C’était ma deuxième visite à Kyoto, 9 ans après la première, pour deux nuits. Lors de mon premier passage, la ville ne m’avait pas réellement impressionné, pas tout à fait à la hauteur de sa réputation. Trop de lieux iconiques, trop de monde, et une sensation de distance. Cette fois ci, j’ai changé d’approche, et tout a basculé.
J’ai pris le temps de marcher, de sortir des axes évidents, de découvrir la ville hors des sentiers touristiques. En ralentissant, Kyoto révèle une autre dimension. Des quartiers calmes, des ruelles discrètes, une vie locale très présente, une élégance naturelle. La ville devient subtile, lisible, profondément cohérente. Et là, le coup de foudre a été immédiat.
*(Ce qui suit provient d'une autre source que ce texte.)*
Lemma recorded_latency api url s :
  api_latency_seconds (recorded api url s) =
  <[api := PrimFloat.sub (time_time E (S (ticks s))) (time_time E (ticks s))
           :: default [] (api_latency_seconds s !! api)]>
    (api_latency_seconds s).
Proof.
  unfold recorded. cbn zeta. cbn [api_latency_seconds set_api_last_scrape set_ticks
    set_api_latency_seconds].
  now rewrite (after_fetch_keeps api_latency_seconds).
Qed.

(** ** The rate gate of the tag statistics *)

(** C8. [poll_stackoverflow] sends at most one request per call, and
    none when the clock it reads is less than [SO_MIN_PERIOD] = 600
    seconds after [LAST_SO_POLL]: the call then only reads the clock.
    It sends no request and writes neither [LAST_SO_POLL] nor the last
    scrape time of the source, nor any gauge, counter or log line. *)
Theorem poll_stackoverflow_gated st :
  (PrimFloat.ltb
     (PrimFloat.sub (time_time E (ticks st)) (LAST_SO_POLL st)) SO_MIN_PERIOD
   = true ->
   poll_stackoverflow E st = (Ok tt, set_ticks (S (ticks st)) st) /\
   requests (snd (poll_stackoverflow E st)) = requests st /\
   LAST_SO_POLL (snd (poll_stackoverflow E st)) = LAST_SO_POLL st /\
   api_last_scrape_timestamp_seconds (snd (poll_stackoverflow E st))
   = api_last_scrape_timestamp_seconds st /\
   so_tag_count (snd (poll_stackoverflow E st)) = so_tag_count st) /\
  (if PrimFloat.ltb
        (PrimFloat.sub (time_time E (ticks st)) (LAST_SO_POLL st)) SO_MIN_PERIOD
   then requests (snd (poll_stackoverflow E st)) = requests st
   else requests (snd (poll_stackoverflow E st)) = so_url :: requests st).
Proof.
  rewrite poll_stackoverflow_run. unfold gate_closed. split.
  - intros ->. cbn. repeat split; reflexivity.
  - destruct (PrimFloat.ltb _ _); [reflexivity|].
    payload_cases; frame; rewrite recorded_requests; reflexivity.
Qed.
Parmi les visites marquantes, le temple Otagi Nenbutsuji a été une vraie surprise. Situé à l’écart, dans le quartier d’Arashiyama, ce temple est célèbre pour ses 1200 statues de rakan, chacune sculptée avec une expression différente. Certaines sourient, d’autres méditent, d’autres encore semblent presque espiègles. L’ensemble est à la fois touchant, singulier et profondément humain, très éloigné de l’image classique des temples les plus fréquentés.
Il y a aussi eu ce moment particulièrement déconcertant pour un Européen. La montagne des singes, accessible directement depuis la ville. Se retrouver face à des singes en liberté, dans un environnement naturel, à quelques minutes seulement de l’urbain, crée un contraste saisissant et mémorable.
Kyoto ne se donne pas immédiatement. Elle demande du temps, de l’attention et une autre manière de la parcourir. Cette seconde visite a complètement changé mon regard. Deux nuits auront suffi pour effacer la première impression et révéler une ville profonde, délicate et incroyablement attachante.